Data provided:
(* ===== verification/TypesCorrect.v ===== *)
(** Facts about values and types: well-formed values, the conversions, integer
    arithmetic and comparison, the order of strings and the storage format.
    The properties are in [TypeProperties]. *)

From Stdlib Require Import SpecFloat.
From S2P Require Import Prelude Bytes Ieee CString Value Types.

(** ** Integer values *)

Definition int_type_of (t : TypeId) : option int_type :=
  match t with
  | TINYINT => Some int8_t | SMALLINT => Some int16_t | INTEGER => Some int32_t | BIGINT => Some int64_t
  | _ => None
  end.

(** The sentinel that stands for null. *)
Definition null_int (T : int_type) : Z := - 2 ^ (bits T - 1).

(** The value of type [t], stored as a [T], that holds [z]. *)
Definition int_value (t : TypeId) (T : int_type) (z : Z) : Value :=
  MkValue t (VInt z) (if z =? null_int T then BUSTUB_VALUE_NULL else 0) false.

Definition decimal_value (d : double) : Value :=
  MkValue DECIMAL (VDecimal d) (if SFeqb d BUSTUB_DECIMAL_NULL then BUSTUB_VALUE_NULL else 0) false.

(** A number that is not the sentinel of its type. *)
Definition proper_int (T : int_type) (z : Z) : Prop := is_signed (bits T) z /\ z <> null_int T.

Lemma bits_pos T : 0 < bits T.
Proof. by destruct T. Qed.

(** Which constructor is called does not matter: the type decides the width. *)
Lemma Value_int_ok T' t T z :
  int_type_of t = Some T -> Value_int T' t z = Ok (int_value t T (signed (bits T) z)).
Proof. destruct t; intros [= <-]; by destruct T'. Qed.

Lemma Value_int_bool T' z : Value_int T' BOOLEAN z = Ok (int_value BOOLEAN int8_t (signed 8 z)).
Proof. by destruct T'. Qed.

Lemma IsNull_int t T z : IsNull (int_value t T z) = (z =? null_int T).
Proof. unfold IsNull, int_value. simpl. by destruct (z =? null_int T). Qed.

Lemma IsNull_decimal d : IsNull (decimal_value d) = SFeqb d BUSTUB_DECIMAL_NULL.
Proof. unfold IsNull, decimal_value. simpl. by destruct (SFeqb _ _). Qed.

Lemma Value_double_ok d : Value_double DECIMAL d = Ok (decimal_value d).
Proof. reflexivity. Qed.

(** ** Well-formed values *)

(** The active member is the one of the type, an integral member fits its
    width, null is what the constructors make it, and the bytes of a string
    are there. *)
Definition wf_value (v : Value) : Prop :=
  match type_id_ v with
  | BOOLEAN => exists z, is_signed 8 z /\ v = int_value BOOLEAN int8_t z
  | TINYINT => exists z, is_signed 8 z /\ v = int_value TINYINT int8_t z
  | SMALLINT => exists z, is_signed 16 z /\ v = int_value SMALLINT int16_t z
  | INTEGER => exists z, is_signed 32 z /\ v = int_value INTEGER int32_t z
  | BIGINT => exists z, is_signed 64 z /\ v = int_value BIGINT int64_t z
  | DECIMAL => exists d, v = decimal_value d
  | VARCHAR =>
    is_unsigned 32 (len_ v) /\
    match value_ v with
    | VVarlen (Some p) => len_ v <= Z.of_nat (length p)
    | VVarlen None => len_ v = BUSTUB_VALUE_NULL
    | _ => False
    end
  | TIMESTAMP => exists z, is_unsigned 64 z /\ v = set_timestamp TIMESTAMP z
  | INVALID => v = Value_type INVALID
  end.

Lemma wf_int_value t T z : int_type_of t = Some T -> is_signed (bits T) z -> wf_value (int_value t T z).
Proof. destruct t; intros [= <-] Hz; unfold wf_value; simpl; eauto. Qed.

Lemma wf_bool_value z : is_signed 8 z -> wf_value (int_value BOOLEAN int8_t z).
Proof. intros Hz. unfold wf_value. simpl. eauto. Qed.

Lemma wf_decimal_value d : wf_value (decimal_value d).
Proof. unfold wf_value. simpl. eauto. Qed.

Lemma wf_int_inv v t T :
  type_id_ v = t -> int_type_of t = Some T -> wf_value v ->
  exists z, is_signed (bits T) z /\ v = int_value t T z.
Proof. intros Ht HT. unfold wf_value. rewrite Ht. by destruct t; simplify_eq/=. Qed.

Lemma wf_decimal_inv v : type_id_ v = DECIMAL -> wf_value v -> exists d, v = decimal_value d.
Proof. intros Ht. unfold wf_value. by rewrite Ht. Qed.

(** The constructors. *)
Lemma Value_int_wf T t z v : t <> TIMESTAMP -> Value_int T t z = Ok v -> wf_value v /\ type_id_ v = t.
Proof.
  intros Ht Hv. destruct (int_type_of t) as [T'|] eqn:E.
  - rewrite (Value_int_ok _ _ _ _ E) in Hv. res_inv.
    split; [|done]. apply wf_int_value; [done|apply signed_range, bits_pos].
  - destruct (decide (t = BOOLEAN)) as [->|].
    + rewrite Value_int_bool in Hv. res_inv. split; [|done]. by apply wf_bool_value, signed_range.
    + by destruct T, t.
Qed.

Lemma Value_double_wf t d v : Value_double t d = Ok v -> wf_value v /\ type_id_ v = t.
Proof. destruct t; simpl; intros; res_inv. split; [apply wf_decimal_value|done]. Qed.

Lemma Value_string_wf t s v : Value_string t s = Ok v -> wf_value v /\ type_id_ v = t.
Proof.
  destruct t; try done. unfold Value_string. intros (bs & Hbs & [= <-])%rbind_ok.
  split; [|done]. unfold wf_value. cbn. split; [apply unsigned_range; lia|].
  apply mem_read_length in Hbs. cbn in Hbs. lia.
Qed.

Lemma Value_null_varlen_wf b v : Value_varlen VARCHAR None 0 b = Ok v -> wf_value v /\ type_id_ v = VARCHAR.
Proof. intros [= <-]. unfold wf_value, is_unsigned. done. Qed.

Lemma Value_copy_wf v r : wf_value v -> Value_copy v = Ok r -> wf_value r /\ type_id_ r = type_id_ v.
Proof.
  unfold Value_copy. intros Hv Hr. destruct (type_id_ v) eqn:Et; res_inv; try done.
  unfold wf_value in Hv. rewrite Et in Hv. destruct Hv as [Hu Hp].
  destruct (len_ v =? BUSTUB_VALUE_NULL) eqn:En.
  - res_inv. apply Z.eqb_eq in En. unfold wf_value. cbn. by rewrite ?En in *.
  - destruct (manage_data_ v).
    + destruct (value_ v) as [| | |[p|]]; try done.
      apply rbind_ok in Hr as (bs & Hbs & [= <-]). unfold wf_value. cbn. split; [|done].
      split; [done|]. apply mem_read_length in Hbs. lia.
    + res_inv. unfold wf_value. by rewrite Et.
Qed.

(** ** Types of results *)

(** Run a computation that returns a value and read off the type of what the
    constructor at its end made. *)
Ltac typed_result :=
  repeat match goal with
  | H : rbind _ _ = Ok _ |- _ => apply rbind_ok in H as (?&?&H)
  | H : (if ?b then _ else _) = Ok _ |- _ => destruct b
  | H : unless_null _ _ _ = Ok _ |- _ => unfold unless_null in H
  | H : cast_to_varchar _ _ = Ok _ |- _ => unfold cast_to_varchar in H
  | H : Err _ = Ok _ |- _ => discriminate H
  | H : type_error = Ok _ |- _ => discriminate H
  | H : Type_not_implemented = Ok _ |- _ => discriminate H
  | H : Value_int8 _ _ = Ok _ |- _ => apply (Value_int_wf int8_t) in H; [exact H|done]
  | H : Value_int16 _ _ = Ok _ |- _ => apply (Value_int_wf int16_t) in H; [exact H|done]
  | H : Value_int32 _ _ = Ok _ |- _ => apply (Value_int_wf int32_t) in H; [exact H|done]
  | H : Value_int64 _ _ = Ok _ |- _ => apply (Value_int_wf int64_t) in H; [exact H|done]
  | H : Value_int _ _ _ = Ok _ |- _ => apply Value_int_wf in H; [exact H|done]
  | H : Value_double _ _ = Ok _ |- _ => apply Value_double_wf in H; exact H
  | H : Value_string _ _ = Ok _ |- _ => apply Value_string_wf in H; exact H
  | H : Value_varlen VARCHAR None 0 _ = Ok _ |- _ => apply Value_null_varlen_wf in H; exact H
  | H : Value_copy _ = Ok _ |- _ => apply Value_copy_wf in H; [|done]
  end.

Lemma Value_Copy_typed v r : wf_value v -> Value_Copy v = Ok r -> wf_value r /\ type_id_ r = type_id_ v.
Proof.
  unfold Value_Copy. intros Hv Hr. destruct (type_id_ v) eqn:Et; try discriminate Hr; cbn in Hr;
    unfold BooleanType_Copy, TinyintType_Copy, SmallintType_Copy, IntegerType_Copy, BigintType_Copy,
      DecimalType_Copy, VarlenType_Copy in Hr; rewrite ?Et in Hr; typed_result.
  by rewrite Et in Hr.
Qed.

Lemma Value_CastAs_typed v t r : wf_value v -> Value_CastAs v t = Ok r -> wf_value r /\ type_id_ r = t.
Proof.
  unfold Value_CastAs. intros Hv Hr.
  assert (Hcopy : forall k, Value_Copy v = Ok k -> wf_value k /\ type_id_ k = type_id_ v)
    by (intros; by apply Value_Copy_typed).
  unfold Value_Copy in Hcopy.
  destruct (type_id_ v) eqn:Et; try discriminate Hr; cbn [GetInstance rbind vt_boolean vt_tinyint vt_smallint
    vt_integer vt_bigint vt_decimal vt_varchar vt_invalid] in Hr, Hcopy; try discriminate Hr;
    unfold BooleanType_CastAs, TinyintType_CastAs, SmallintType_CastAs, IntegerType_CastAs, BigintType_CastAs,
      DecimalType_CastAs, VarlenType_CastAs, Value_Copy in Hr; rewrite ?Et in Hr;
    destruct t; cbn [GetInstance rbind vt_decimal vt_varchar] in Hr; typed_result; by apply Hcopy.
Qed.

(** The five arithmetic operations. *)
Inductive arith_op : Type := OpAdd | OpSubtract | OpMultiply | OpDivide | OpModulo.

Definition Value_arith (op : arith_op) : Value -> Value -> res Value :=
  match op with
  | OpAdd => Value_Add | OpSubtract => Value_Subtract | OpMultiply => Value_Multiply
  | OpDivide => Value_Divide | OpModulo => Value_Modulo
  end.
Definition arith_method (op : arith_op) : int_type -> int_type -> Value -> Value -> res Value :=
  match op with
  | OpAdd => AddValue | OpSubtract => SubtractValue | OpMultiply => MultiplyValue
  | OpDivide => DivideValue | OpModulo => ModuloValue
  end.
Definition arith_double (op : arith_op) : double -> double -> double :=
  match op with OpAdd => dadd | OpSubtract => dsub | OpMultiply => dmul | OpDivide => ddiv | OpModulo => ValMod end.
(** Division and remainder test the divisor first. *)
Definition arith_guard (op : arith_op) (func : Value -> Value -> res Value) : Value -> Value -> res Value :=
  match op with OpDivide | OpModulo => unless_zero func | _ => func end.

(** The type of a result: the wider operand's, where a string takes the type of
    the left operand and DECIMAL is the widest. *)
Definition type_rank (t : TypeId) : Z :=
  match t with TINYINT => 1 | SMALLINT => 2 | INTEGER => 3 | BIGINT => 4 | DECIMAL => 5 | _ => 0 end.
Definition result_type (t1 t2 : TypeId) : TypeId := if type_rank t2 <=? type_rank t1 then t1 else t2.

Definition integral_dispatch (op : arith_op) (t : TypeId) (T : int_type) (v o : Value) : res Value :=
  arith_checked (CheckInteger v) (arith_guard op (INTEGER_MODIFY_FUNC t T (arith_method op) (arith_double op))) v o.

(** The four integer classes are one. *)
Lemma Value_arith_int op v o T :
  int_type_of (type_id_ v) = Some T -> Value_arith op v o = integral_dispatch op (type_id_ v) T v o.
Proof.
  destruct op; cbn [Value_arith]; unfold Value_Add, Value_Subtract, Value_Multiply, Value_Divide, Value_Modulo;
    destruct (type_id_ v); intros [= <-]; reflexivity.
Qed.

Lemma Value_arith_decimal op v o :
  type_id_ v = DECIMAL ->
  Value_arith op v o = arith_checked true (arith_guard op (DECIMAL_MODIFY_FUNC (arith_double op))) v o.
Proof.
  destruct op; cbn [Value_arith]; unfold Value_Add, Value_Subtract, Value_Multiply, Value_Divide, Value_Modulo;
    intros ->; reflexivity.
Qed.

Lemma Value_arith_other op v o :
  int_type_of (type_id_ v) = None -> type_id_ v <> DECIMAL -> exists e, Value_arith op v o = Err e.
Proof.
  destruct op; cbn [Value_arith]; unfold Value_Add, Value_Subtract, Value_Multiply, Value_Divide, Value_Modulo;
    destruct (type_id_ v); intros; try done; by eexists.
Qed.

Lemma arith_method_typed op T1 T2 l r v :
  type_id_ l <> TIMESTAMP -> type_id_ r <> TIMESTAMP -> arith_method op T1 T2 l r = Ok v ->
  wf_value v /\ type_id_ v = if bits T2 <=? bits T1 then type_id_ l else type_id_ r.
Proof.
  intros Hl Hr. destruct op; cbn [arith_method];
    unfold AddValue, SubtractValue, MultiplyValue, DivideValue, ModuloValue, throw_out_of_range_if;
    intros H; destruct (bits T2 <=? bits T1); typed_result.
Qed.

Lemma OperateNull_typed v o r :
  Value_OperateNull v o = Ok r -> wf_value r /\ type_id_ r = result_type (type_id_ v) (type_id_ o).
Proof.
  unfold Value_OperateNull. destruct (type_id_ v) eqn:Et; try done; cbn [GetInstance rbind vt_tinyint vt_smallint
    vt_integer vt_bigint vt_decimal]; unfold TinyintType_OperateNull, SmallintType_OperateNull,
    IntegerType_OperateNull, BigintType_OperateNull, DecimalType_OperateNull;
    destruct (type_id_ o); intros; typed_result.
Qed.

Lemma INTEGER_MODIFY_typed op T v o r :
  int_type_of (type_id_ v) = Some T -> wf_value o ->
  INTEGER_MODIFY_FUNC (type_id_ v) T (arith_method op) (arith_double op) v o = Ok r ->
  wf_value r /\ type_id_ r = result_type (type_id_ v) (type_id_ o).
Proof.
  intros HT Ho. assert (Hv : type_id_ v <> TIMESTAMP) by (intros E; by rewrite E in HT).
  unfold INTEGER_MODIFY_FUNC. destruct (type_id_ o) eqn:Eo; try done; intros H.
  1-4: (apply arith_method_typed in H as [? ->]; [|done|by rewrite Eo]);
       (split; [done|]); rewrite Eo; destruct (type_id_ v); simplify_eq/=; reflexivity.
  - typed_result. apply Value_double_wf in H as [? ->]. split; [done|].
    by destruct (type_id_ v); simplify_eq/=.
  - apply rbind_ok in H as (w & Hw & H). apply Value_CastAs_typed in Hw as [_ Hw]; [|done].
    apply arith_method_typed in H as [? ->]; [|done|by rewrite Hw].
    split; [done|]. rewrite Z.leb_refl. by destruct (type_id_ v); simplify_eq/=.
Qed.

Task objective:
The only reply wanted is the number of lines in the records above containing the word "then".

Finished task:
5